PROBLEM → Once you reach the line containing "100) = Throw e))." in the data below, restate each line word for word up to and including the one containing "[undefined]. *)".

RECORDS FOR THE EXERCISE →

(** [async monitorEndpoint(endpoint)]: [makeRequest] is the settlement of
    the axios call (any HTTP status resolves, as [validateStatus] returns
    [true]); [startTime] and [endTime] are the two clock readings. The
    emoji prefixes of the debug, warn and error lines are left out. *)
Definition monitorEndpoint (makeRequest : outcome Z) (startTime endTime : Z)
    (ep : Endpoint) (s : ApiAgent) : ApiAgent :=
  let endpointKey := cat (ep_name ep) (cat "-" (ep_url ep)) in
  let responseTime := endTime - startTime in
  match makeRequest with
  | Ok status =>
      let result := mkResult (ep_name ep) (ep_url ep) "success" (Some status) None
                      responseTime endTime (Some (Dashboard.js_or (ep_expectedStatus ep) (JNum 200)))
                      (isResponseHealthy status ep) in
      let s := mkApiAgent (api_base s) (alertWebhook s) (alertThreshold s)
                 (map_set endpointKey result (monitoringResults s))
                 (map_set endpointKey 0 (consecutiveFailures s)) (failureCalls s) (alertPosts s) in
      if r_isHealthy result then
        api_log (LDebug (cat (ep_name ep) (cat ": " (cat (pretty responseTime) "ms")))) s
      else
        let s := api_log (LWarn (cat (ep_name ep) (cat ": Unexpected status " (pretty status)))) s in
        api_log (LWarn (cat "Endpoint " (cat (ep_name ep)
                  (cat " returned unexpected status: " (pretty status))))) s
  | Throw error =>
      let result := mkResult (ep_name ep) (ep_url ep) "error" None (Some (Dashboard.message_of error))
                      responseTime endTime None false in
      let old := match map_get endpointKey (consecutiveFailures s) with
                 | Some v => if Z.eqb v 0 then 0 else v
                 | None => 0
                 end in
      let failures := old + 1 in
      let s := mkApiAgent (api_base s) (alertWebhook s) (alertThreshold s)
                 (map_set endpointKey result (monitoringResults s))
                 (map_set endpointKey failures (consecutiveFailures s))
                 (failureCalls s) (alertPosts s) in
      let s := api_log (LError (cat (ep_name ep) (cat ": " (cat
                 (match Dashboard.message_of error with Some msg => msg | None => "undefined" end)
                 (cat " (" (cat (pretty responseTime) "ms)"))))) JUndefined) s in
      if alertThreshold s <=? failures then handleEndpointFailure ep failures s else s
  end.

(** Successive monitoring of one endpoint, each with its settlement and
    clock readings. *)
Definition monitorMany (ep : Endpoint) (reqs : list (outcome Z * Z * Z)) (s : ApiAgent)
    : ApiAgent :=
  fold_left (fun s '(r, t0, t1) => monitorEndpoint r t0 t1 ep s) reqs s.

End ApiMonitor.

(** * Theorems *)

Module RetryFacts.
Import BaseAgent Describe.

Example retry_third_attempt_succeeds :
  retry (fun i => if i <? 2 then Throw (JStr "e") else Ok (JNum 5)) 3 100
  = (Ok (JNum 5), [ECall 0; ESleep 100; ECall 1; ESleep 200; ECall 2]).
Proof. reflexivity. Qed.

Example retry_all_fail :
  retry (fun i => Throw (JNum i)) 3 100
  = (Throw (JNum 2), [ECall 0; ESleep 100; ECall 1; ESleep 200; ECall 2]).
Proof. reflexivity. Qed.

Lemma retry_loop_attempts (operation : Z -> outcome jsval) (maxRetries delay : Z) :
  forall fuel i, 0 <= i < maxRetries -> maxRetries - i <= Z.of_nat fuel ->
  exists k : nat,
    i + Z.of_nat k < maxRetries /\
    (forall j : nat, (j < k)%nat -> exists e, operation (i + Z.of_nat j) = Throw e) /\
    snd (retry_loop operation maxRetries delay i fuel) = attempts_from delay i k /\
    ((exists v, operation (i + Z.of_nat k) = Ok v /\
                fst (retry_loop operation maxRetries delay i fuel) = Ok v) \/
     (i + Z.of_nat k = maxRetries - 1 /\
      exists e, operation (i + Z.of_nat k) = Throw e /\
                fst (retry_loop operation maxRetries delay i fuel) = Throw e)).
Proof.
  induction fuel as [|fuel IH]; intros i Hi Hf; [lia|].
  simpl. replace (i <? maxRetries) with true by (symmetry; apply Z.ltb_lt; lia).
  destruct (operation i) as [v|e] eqn:Hop.
  - exists O. rewrite Z.add_0_r. repeat split; [lia| intros; lia |].
    left. eauto.
  - destruct (Z.eqb_spec i (maxRetries - 1)) as [Hlast|Hlast].
    + exists O. rewrite Z.add_0_r. repeat split; [lia| intros; lia |].
      right. eauto.
    + destruct (IH (i + 1)) as (k & Hk & Hfail & Htr & Hres); [lia|lia|].
      destruct (retry_loop operation maxRetries delay (i + 1) fuel) as [r tr].
      simpl in *. exists (S k).
      replace (i + Z.of_nat (S k)) with (i + 1 + Z.of_nat k) by lia.
      repeat split; [lia| |simpl; rewrite Htr; reflexivity|exact Hres].
      intros [|j] Hj.
      * rewrite Z.add_0_r. eauto.
      * replace (i + Z.of_nat (S j)) with (i + 1 + Z.of_nat j) by lia.
        apply Hfail. lia.
Qed.

(** C7: with at least one attempt allowed, [retry] calls the operation for
    attempts 0, 1, ..., k (k < maxRetries), where every attempt before k
    failed; it sleeps [delay * 2^j] after each failed attempt j but the last
    one made; it returns the value of attempt k when k succeeded, and
    otherwise k is the final attempt [maxRetries - 1] and its error is
    re-thrown. *)
Theorem retry_bounded_backoff (operation : Z -> outcome jsval) (maxRetries delay : Z)
    (Hmax : 1 <= maxRetries) :
  exists k : nat,
    Z.of_nat k < maxRetries /\
    (forall j : nat, (j < k)%nat -> exists e, operation (Z.of_nat j) = Throw e) /\
    snd (retry operation maxRetries delay) = attempts_from delay 0 k /\
    ((exists v, operation (Z.of_nat k) = Ok v /\
                fst (retry operation maxRetries delay) = Ok v) \/
     (Z.of_nat k = maxRetries - 1 /\
      exists e, operation (Z.of_nat k) = Throw e /\
                fst (retry operation maxRetries delay) = Throw e)).
Proof.
  unfold retry.
  destruct (retry_loop_attempts operation maxRetries delay (Z.to_nat maxRetries) 0)
    as (k & H1 & H2 & H3 & H4); [lia|lia|].
  exists k. rewrite !Z.add_0_l in *. auto.
Qed.

Lemma retry_bounded_backoff_witness :
  retry (fun i => if i <? 2 then Throw (JStr "e") else Ok (JNum 5)) 3 100
    = (Ok (JNum 5), [ECall 0; ESleep 100; ECall 1; ESleep 200; ECall 2]) /\
  exists k : nat,
    Z.of_nat k < 3 /\
    (forall j : nat, (j < k)%nat -> exists e,
        (fun i => if i <? 2 then Throw (JStr "e") else Ok (JNum 5)) (Z.of_nat j) = Throw e) /\
    snd (retry (fun i => if i <? 2 then Throw (JStr "e") else Ok (JNum 5)) 3 100)
      = attempts_from 100 0 k /\
    ((exists v, (fun i => if i <? 2 then Throw (JStr "e") else Ok (JNum 5)) (Z.of_nat k) = Ok v /\
                fst (retry (fun i => if i <? 2 then Throw (JStr "e") else Ok (JNum 5)) 3 100) = Ok v) \/
     (Z.of_nat k = 3 - 1 /\
      exists e, (fun i => if i <? 2 then Throw (JStr "e") else Ok (JNum 5)) (Z.of_nat k) = Throw e /\
                fst (retry (fun i => if i <? 2 then Throw (JStr "e") else Ok (JNum 5)) 3 100) = Throw e)).
Proof.
  split; [reflexivity|].
  apply (retry_bounded_backoff (fun i => if i <? 2 then Throw (JStr "e") else Ok (JNum 5)) 3 100).
  lia.
Defined.

(** C10: with [maxRetries <= 0] the loop body never runs: [retry] calls the
    operation zero times, throws nothing and resolves to [undefined], the
    same settlement as one successful attempt of an operation that returned
    [undefined]. *)
Theorem retry_nonpositive_undefined (operation : Z -> outcome jsval) (maxRetries delay : Z)
    (Hmax : maxRetries <= 0) :
  retry operation maxRetries delay = (Ok JUndefined, []) /\
  fst (retry operation maxRetries delay) = fst (retry (fun _ => Ok JUndefined) 1 delay).
Proof.
  unfold retry. replace (Z.to_nat maxRetries) with O by lia. split; reflexivity.
Qed.

Lemma retry_nonpositive_undefined_witness :
  retry (fun _ => Throw (JStr "boom")) 0 1000 = (Ok JUndefined, []) /\
  fst (retry (fun _ => Throw (JStr "boom")) 0 1000)
    = fst (retry (fun _ => Ok JUndefined) 1 1000).
Proof.
  apply (retry_nonpositive_undefined (fun _ => Throw (JStr "boom")) 0 1000). lia.
Defined.

End RetryFacts.

Module AgentFacts.
Import BaseAgent Describe.

(** A hook that returns normally, as the default one and the overrides in
    the repository do. *)
Definition hook_returns (handleError : Agent -> jsval -> list log_entry * outcome unit) : Prop :=
  forall a e, snd (handleError a e) = Ok tt.

Lemma defaultHandleError_returns : hook_returns defaultHandleError.
Proof. intros a e. reflexivity. Qed.

(** The instance a run body sees inside [execute()]. *)
Definition executing (now : Z) (a : Agent) : Agent :=
  set_runCount (runCount a + 1)
    (set_lastRun (Some now) (emit (LDebug (cat "Executing agent " (id a))) a)).

Lemma execute_throw run handleError now a error :
  run (executing now a) = Throw error ->
  execute run handleError now a =
    (let a1 := set_errorCount (errorCount a + 1) (executing now a) in
     let a2 := emit (LError (cat "Agent " (cat (id a) " execution failed:")) error) a1 in
     (logs (fst (handleError a2 error)) a2, snd (handleError a2 error))).
Proof.
  intros Hrun. unfold execute. cbv zeta.
  change (set_runCount (runCount (set_lastRun (Some now) (emit (LDebug (cat "Executing agent " (id a))) a)) + 1)
            (set_lastRun (Some now) (emit (LDebug (cat "Executing agent " (id a))) a)))
    with (executing now a).
  rewrite Hrun.
  change (errorCount (executing now a)) with (errorCount a).
  change (id (set_errorCount (errorCount a + 1) (executing now a))) with (id a).
  destruct (handleError _ error). reflexivity.
Qed.

Lemma fire_throwing run handleError now a :
  hook_returns handleError ->
  (forall a', exists e, run a' = Throw e) ->
  forall t, task a = Some t -> cron_started t = true ->
  let a' := fire run handleError now a in
  lastRun a' = Some now /\ runCount a' = runCount a + 1 /\
  errorCount a' = errorCount a + 1 /\ isRunning a' = isRunning a /\
  task a' = task a /\ liveTasks a' = liveTasks a.
Proof.
  intros Hhook Hrun t Ht Hs.
  destruct (Hrun (executing now a)) as [e He].
  pose proof (execute_throw run handleError now a e He) as Hx.
  unfold fire. rewrite Ht, Hs, Hx. simpl. rewrite Ht. repeat split; reflexivity.
Qed.

(** C1: when [run()] throws, [execute()] records [lastRun], increments
    [runCount] and [errorCount], hands the error to [handleError] (its log
    entries are appended) and resolves normally, leaving [isRunning] and the
    trigger alone; so an instance holding a started trigger whose body
    throws every time is executed on every one of any sequence of firings. *)
Theorem execute_swallows_run_error
    (run : Agent -> outcome jsval)
    (handleError : Agent -> jsval -> list log_entry * outcome unit)
    (Hhook : hook_returns handleError) :
  (forall now a error, run (executing now a) = Throw error ->
     let '(a', r) := execute run handleError now a in
     r = Ok tt /\ lastRun a' = Some now /\ runCount a' = runCount a + 1 /\
     errorCount a' = errorCount a + 1 /\ isRunning a' = isRunning a /\
     task a' = task a /\ liveTasks a' = liveTasks a /\
     exists a2, log a' = log a2 ++ fst (handleError a2 error)) /\
  ((forall a', exists e, run a' = Throw e) ->
   forall ts a t, task a = Some t -> cron_started t = true ->
     let a' := fire_all run handleError ts a in
     runCount a' = runCount a + Z.of_nat (length ts) /\
     errorCount a' = errorCount a + Z.of_nat (length ts) /\
     isRunning a' = isRunning a /\ task a' = task a).
Proof.
  split.
  - intros now a error Hrun. rewrite (execute_throw _ _ _ _ _ Hrun).
    cbn [fst snd]. rewrite Hhook. repeat split; try reflexivity.
    exists (emit (LError (cat "Agent " (cat (id a) " execution failed:")) error)
              (set_errorCount (errorCount a + 1) (executing now a))).
    reflexivity.
  - intros Hrun ts. unfold fire_all. induction ts as [|now ts IH]; intros a t Ht Hs.
    + simpl. repeat split; lia.
    + simpl.
      destruct (fire_throwing run handleError now a Hhook Hrun t Ht Hs)
        as (_ & Hrc & Hec & Hir & Htk & _).
      rewrite <- Htk in Ht.
      destruct (IH _ t Ht Hs) as (H1 & H2 & H3 & H4).
      rewrite H1, H2, H3, H4, Hrc, Hec, Hir, Htk. repeat split; lia.
Qed.

(** A field check that accepts every string pattern (as node-cron does for
    the five-field patterns used in the examples). *)
Definition accept_all_fields (pattern : string) : option jsval := None.

Definition scheduled_demo : Agent :=
  fst (start defaultRun defaultHandleError accept_all_fields 0
         (construct (mkConfig "monitor-agent" (JStr "monitor") (JStr "*/5 * * * *")))).

Lemma execute_swallows_run_error_witness :
  hook_returns defaultHandleError /\
  runCount (fire_all defaultRun defaultHandleError [60; 120; 180] scheduled_demo) = 3 /\
  (forall now a error, defaultRun (executing now a) = Throw error ->
     let '(a', r) := execute defaultRun defaultHandleError now a in
     r = Ok tt /\ lastRun a' = Some now /\ runCount a' = runCount a + 1 /\
     errorCount a' = errorCount a + 1 /\ isRunning a' = isRunning a /\
     task a' = task a /\ liveTasks a' = liveTasks a /\
     exists a2, log a' = log a2 ++ fst (defaultHandleError a2 error)) /\
  ((forall a', exists e, defaultRun a' = Throw e) ->
   forall ts a t, task a = Some t -> cron_started t = true ->
     let a' := fire_all defaultRun defaultHandleError ts a in
     runCount a' = runCount a + Z.of_nat (length ts) /\
     errorCount a' = errorCount a + Z.of_nat (length ts) /\
     isRunning a' = isRunning a /\ task a' = task a).
Proof.
  split; [exact defaultHandleError_returns|].
  split; [vm_compute; reflexivity|].
  apply (execute_swallows_run_error defaultRun defaultHandleError).
  exact defaultHandleError_returns.
Defined.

SOLVED PROBLEM →
                fst (retry (fun i => if i <? 2 then Throw (JStr "e") else Ok (JNum 5)) 3 100) = Throw e)).
Proof.
  split; [reflexivity|].
  apply (retry_bounded_backoff (fun i => if i <? 2 then Throw (JStr "e") else Ok (JNum 5)) 3 100).
  lia.
Defined.

(** C10: with [maxRetries <= 0] the loop body never runs: [retry] calls the
    operation zero times, throws nothing and resolves to [undefined], the
    same settlement as one successful attempt of an operation that returned
    [undefined]. *)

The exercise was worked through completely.